Normally the measures to counter this fly are to remove and destroy the fallen and infected fruit.
Removal of infested fruit is a significant preventative measure. A similar measure is the ground cover with sheeting under the trees, so that the larvae cannot pupate and overwinter in the ground. Early harvest can be used to avoid pest attack.
Monitoring with yellow chromotropic traps also allows to define the size of the population and the capture of a certain number of adults, the traps must be used during the flight period (from June to September). The control towards the end of July on the plant allows to verify the beginning of the trophic activity of the complete Rhagoletis to decide the moment of intervention with various strategies.

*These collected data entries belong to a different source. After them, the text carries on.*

(* ===== verification/Wire.v ===== *)
(** * From the global queue to the sockets: outgoing.c on top of worker.c

    The output side (Outgoing.v) writes to clients through an interface; the
    connections (ClientIO.v) implement it.  A worker's connections are kept with the
    record of what was written to each; the states are those in which every connection
    carries what was written to it, so that whatever the output side does keeps it
    true. *)

From S2P Require Import Prelude Types Historydb Filterdb Messaging Filter FilterSpec Outgoing ClientIO.
From Stdlib Require Import ZArith Lia Bool SpecFloat.
From stdpp Require Import base tactics list gmap numbers.
Open Scope Z_scope.

Record net := mk_net { nt_conns : gmap Z conn; nt_log : list (Z * list Z) }.

(** Every connection carries the texts written to its client. *)
Definition net_ok (x : net) : Prop :=
  forall id cn, x.(nt_conns) !! id = Some cn -> streamed cn (concat (log_of id x.(nt_log))).

Definition good_net : Type := { x : net | net_ok x }.

Section Net.
(** The sockets of the clients, as in ClientIO.v. *)
Context (socket : Z -> nat -> answer) (tick : Z) (interrupts : nat).
Context (socket_live : forall id k, exists j, (j <= interrupts)%nat /\ socket id (k + j)%nat <> Fails EINTR).

(** [c->write(self, c, text, len)]; a client that is gone is not written to. *)
Definition write_to (id : Z) (text : list Z) (x : net) : net * Z :=
  let log := x.(nt_log) ++ [(id, text)] in
  match x.(nt_conns) !! id with
  | Some cn =>
      if is_closed cn then (mk_net x.(nt_conns) log, -9)
      else match tcp_client_write (socket id) tick (interrupts + 1) cn text with
           | Some (cn, rc) => (mk_net (<[id := cn]> x.(nt_conns)) log, rc)
           | None => (mk_net x.(nt_conns) log, -9)
           end
  | None => (mk_net x.(nt_conns) log, -9)
  end.

Lemma streamed_more cn w t : is_closed cn = true -> streamed cn w -> streamed cn (w ++ t).
Proof.
  unfold is_closed. intros Hc (H1 & H2 & H3). split; [done|]. split; [done|]. destruct (co_closed cn); [|done].
  destruct H3 as [u ->]. exists (u ++ t). by rewrite app_assoc.
Qed.

Lemma log_of_snoc id id' l text : log_of id (l ++ [(id', text)]) = log_of id l ++ if id' =? id then [text] else [].
Proof. rewrite log_of_app. f_equal. unfold log_of. cbn. by destruct (id' =? id). Qed.

Lemma write_to_ok id text x : net_ok x -> net_ok (write_to id text x).1.
Proof.
  intros Hx. assert (forall id' cn, nt_conns x !! id' = Some cn -> id' <> id ->
    streamed cn (concat (log_of id' (nt_log x ++ [(id, text)])))) as Hother.
  { intros id' cn Hcn Hne. rewrite log_of_snoc. destruct (Z.eqb_spec id id'); [congruence|]. rewrite app_nil_r. by apply Hx. }
  assert (forall cn, is_closed cn = true -> nt_conns x !! id = Some cn ->
    streamed cn (concat (log_of id (nt_log x ++ [(id, text)])))) as Hclosed.
  { intros cn Hc Hcn. rewrite log_of_snoc, concat_app. by apply streamed_more; [|apply Hx]. }
  unfold write_to. destruct (nt_conns x !! id) as [cn|] eqn:E.
  2:{ intros id' cn Hcn. apply Hother; [done|]. cbn in Hcn. congruence. }
  destruct (is_closed cn) eqn:Hc.
  { intros id' cn' Hcn'. cbn in Hcn'. destruct (decide (id' = id)) as [->|Hne]; [|by apply Hother].
    rewrite E in Hcn'. injection Hcn' as <-. by apply Hclosed. }
  assert (co_closed cn = None) as Hc' by (unfold is_closed in Hc; by destruct (co_closed cn)).
  destruct (tcp_write_spec (socket id) tick interrupts (socket_live id) cn _ text Hc' (Hx _ _ E)) as (cn' & rc & Ew & Hs & _).
  rewrite Ew. intros id' cn2 Hcn2. cbn in Hcn2. destruct (decide (id' = id)) as [->|Hne].
  - rewrite lookup_insert_eq in Hcn2. injection Hcn2 as <-. cbn [nt_log fst]. rewrite log_of_snoc, Z.eqb_refl, concat_app. cbn [concat].
    by rewrite app_nil_r.
  - rewrite lookup_insert_ne in Hcn2 by done. by apply Hother.
Qed.

(** The interface the output side writes to, and its laws. *)
#[local] Instance net_ops : ServerOps good_net := {|
  op_cellmallocmany := fun len n x => ([], x);
  op_write := fun c text x =>
    (exist net_ok (write_to c.(c_id) text (proj1_sig x)).1 (write_to_ok c.(c_id) text _ (proj2_sig x)),
     (write_to c.(c_id) text (proj1_sig x)).2);
  op_filter_commands := fun c in_msg text len x => (x, 0);
  op_filter_s := fun c x => [];
  op_random := fun x => (0, x);
  op_account_rx := fun c l4proto bytes packets err dupes x => x;
  op_account_tx := fun c bytes packets x => x
|}.

Lemma write_to_log id text x : (write_to id text x).1.(nt_log) = x.(nt_log) ++ [(id, text)].
Proof.
  unfold write_to. destruct (nt_conns x !! id) as [cn|]; [|done]. destruct (is_closed cn); [done|].
  by destruct (tcp_client_write _ _ _ _ _) as [[? ?]|].
Qed.

#[local] Instance net_laws : OutLaws good_net.
Proof.
  refine (Build_OutLaws _ _ (fun x => (proj1_sig x).(nt_log)) _ _ _); [|done..].
  intros c text x. cbn. apply write_to_log.
Defined.

Context (sinf : spec_float -> spec_float) (atan2f : spec_float -> spec_float -> spec_float).
Context (cfg : config) (mem : bool) (db : filterdb).

Definition conn_of (st : out_state good_net) (id : Z) : option conn := (proj1_sig st.(os_ops)).(nt_conns) !! id.

Lemma recipients_NoDup (st : out_state good_net) pb : out_wf st -> NoDup (recipients sinf atan2f cfg tick db st pb).
Proof.
  intros Hw. unfold recipients. destruct (has _ F_DUPE); [apply (ow_class _ Hw ClassDupe)|].
  assert (forall (P : Z -> bool) l, NoDup l -> NoDup (List.filter P l)) as Hf.
  { intros P l Hl. apply base.NoDup_ListNoDup. apply List.NoDup_filter. by apply base.NoDup_ListNoDup. }
  apply list.NoDup_app. split; [|split].
  - destruct (has _ F_FROM_DOWNSTR); [apply Hf, (ow_class _ Hw ClassUps)|constructor].
  - intros id H1 H2. apply list_elem_of_In, List.filter_In in H2 as [H2 _]. apply list_elem_of_In in H2.
    destruct (has _ F_FROM_DOWNSTR); [|by apply elem_of_nil in H1]. apply list_elem_of_In, List.filter_In in H1 as [H1 _].
    apply list_elem_of_In in H1. by pose proof (ow_disjoint _ Hw ClassUps ClassOther id H1 H2).
  - apply Hf, (ow_class _ Hw ClassOther).
Qed.

(** C6: A packet of the global queue on its way to the sockets: when the worker has
    handled it, every connection that is still open has, between what its socket
    took and what waits in its output buffer, exactly the text of the packet more if
    its client is a recipient, and nothing more if it is not. *)
Theorem packet_on_wire pb (st : out_state good_net) :
  sendable pb -> out_wf st ->
  exists st', process_outgoing_single sinf atan2f cfg tick mem db pb st = Some st' /\ out_wf st' /\
    forall id cn cn', conn_of st id = Some cn -> conn_of st' id = Some cn' -> cn.(co_closed) = None -> cn'.(co_closed) = None ->
      cn'.(co_sent) ++ pending cn' = (cn.(co_sent) ++ pending cn) ++
        if bool_decide (id ∈ recipients sinf atan2f cfg tick db st pb) then sent_text pb else [].
Proof.
  intros Hp Hw. destruct (single_spec sinf atan2f cfg tick mem db pb st Hp Hw) as (st' & ids & keep & H1 & H2 & H3).
  exists st'. split; [done|]. split; [by destruct H2|]. intros id cn cn' Hcn Hcn' Ho Ho'.
  destruct (proj2_sig (os_ops st) id cn Hcn) as (_ & _ & Hs). rewrite Ho in Hs.
  destruct (proj2_sig (os_ops st') id cn' Hcn') as (_ & _ & Hs'). rewrite Ho' in Hs'.
  change (nt_log (proj1_sig (os_ops st')) = nt_log (proj1_sig (os_ops st)) ++
            map (fun id => (id, sent_text pb)) (recipients sinf atan2f cfg tick db st pb)) in H3.
  rewrite Hs, Hs', H3, log_of_app, concat_app. f_equal. case_bool_decide as Hin.
  - rewrite log_of_once by (done || by apply recipients_NoDup). cbn [concat]. apply app_nil_r.
  - by rewrite log_of_not.
Qed.
End Net.

(** * A concrete run *)

(** Client 4 of the example of Outgoing.v has a TCP connection with a slow socket. *)
Definition demo_tcp : conn := mk_conn (repeat 0 512) 0 (repeat 0 512) 0 0 0 0 0 0 false false None 0 [] [].

Definition demo_net_state : net := mk_net (<[4 := demo_tcp]> ∅) [].

Lemma demo_net_ok : net_ok demo_net_state.
Proof.
  intros id cn Hcn. cbn in Hcn. destruct (decide (id = 4)) as [->|Hne].
  - rewrite lookup_insert_eq in Hcn. injection Hcn as <-. split; [split; vm_compute; intuition discriminate|split; reflexivity].
  - rewrite lookup_insert_ne in Hcn by done. discriminate.
Qed.

Lemma demo_live id k : exists j, (j <= 0)%nat /\ (fun _ => demo_socket) (id : Z) (k + j)%nat <> Fails EINTR.
Proof. exists 0%nat. split; [lia|]. unfold demo_socket. by destruct (Nat.even _). Qed.

Definition demo_wire : out_state good_net :=
  mk_out demo_out.(os_clients) demo_out.(os_ro) demo_out.(os_dupe) demo_out.(os_ups) demo_out.(os_other) demo_out.(os_store)
    historydb_zero 0 0 0 (exist net_ok demo_net_state demo_net_ok).

Lemma demo_wire_wf : out_wf demo_wire.
Proof. destruct demo_out_wf as [H1 H2 H3]. split; [exact H1|exact H2|exact H3]. Qed.

Lemma packet_on_wire_witness :
  exists st', @process_outgoing_single good_net (net_ops (fun _ => demo_socket) 1000 0 demo_live) (fun x => x) (fun x _ => x) demo_cfg
      1000 true filterdb_zero demo_ready demo_wire = Some st' /\
    forall cn', conn_of st' 4 = Some cn' -> cn'.(co_closed) = None -> cn'.(co_sent) ++ pending cn' = sent_text demo_ready.
Proof.
  destruct (packet_on_wire (fun _ => demo_socket) 1000 0 demo_live (fun x => x) (fun x _ => x) demo_cfg true filterdb_zero
              demo_ready demo_wire demo_ready_sendable demo_wire_wf) as (st' & H1 & _ & H2).
  exists st'. split; [exact H1|]. intros cn' Hcn' Ho'.
  assert (conn_of demo_wire 4 = Some demo_tcp) as Hcn by reflexivity.
  rewrite (H2 4 demo_tcp cn' Hcn Hcn' eq_refl Ho'). rewrite bool_decide_eq_true_2; [reflexivity|].
  apply (bool_decide_unpack _). vm_compute. exact I.
Defined.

Chemical treatments with conventional products (when the law provides for it or exceptions etc.) such as the discussed neonecotinoids (Thiacloprid) must be the last resort; these are admitted for the fight of the second generation of the apple fly (Cydia pomonella) and although they are not registered for the walnut fly, they also have good effects against the complete Rhagoletis. On the other hand, the effects against other useful insects, such as pollinators, mean that these treatments, over time, create even more unfavorable conditions from an ecological and also a productive point of view.
In the biological field, the treatments allowed by the legislation are based on the “Attract and Kill” technique and concern the use of a localized protein bait (or by sprinkling) and mixed with Spinosad, giving acceptable results, the control instead with the Natural enemies of the Diptera are based on the use, on egg predators such as Pyemotes ventricosus and Orius insidiosus, parasitoids such as Sparangia rugosicollis, Opius humilis and Biosteres ssp.

Guido Bissanti

Sources
– Wikipedia, the free encyclopedia.
– Russo G., 1976. Agricultural Entomology. Special Part. Liguori Editore, Naples.
– Tremblay E., 1997. Applied entomology. Liguori Editore, Naples.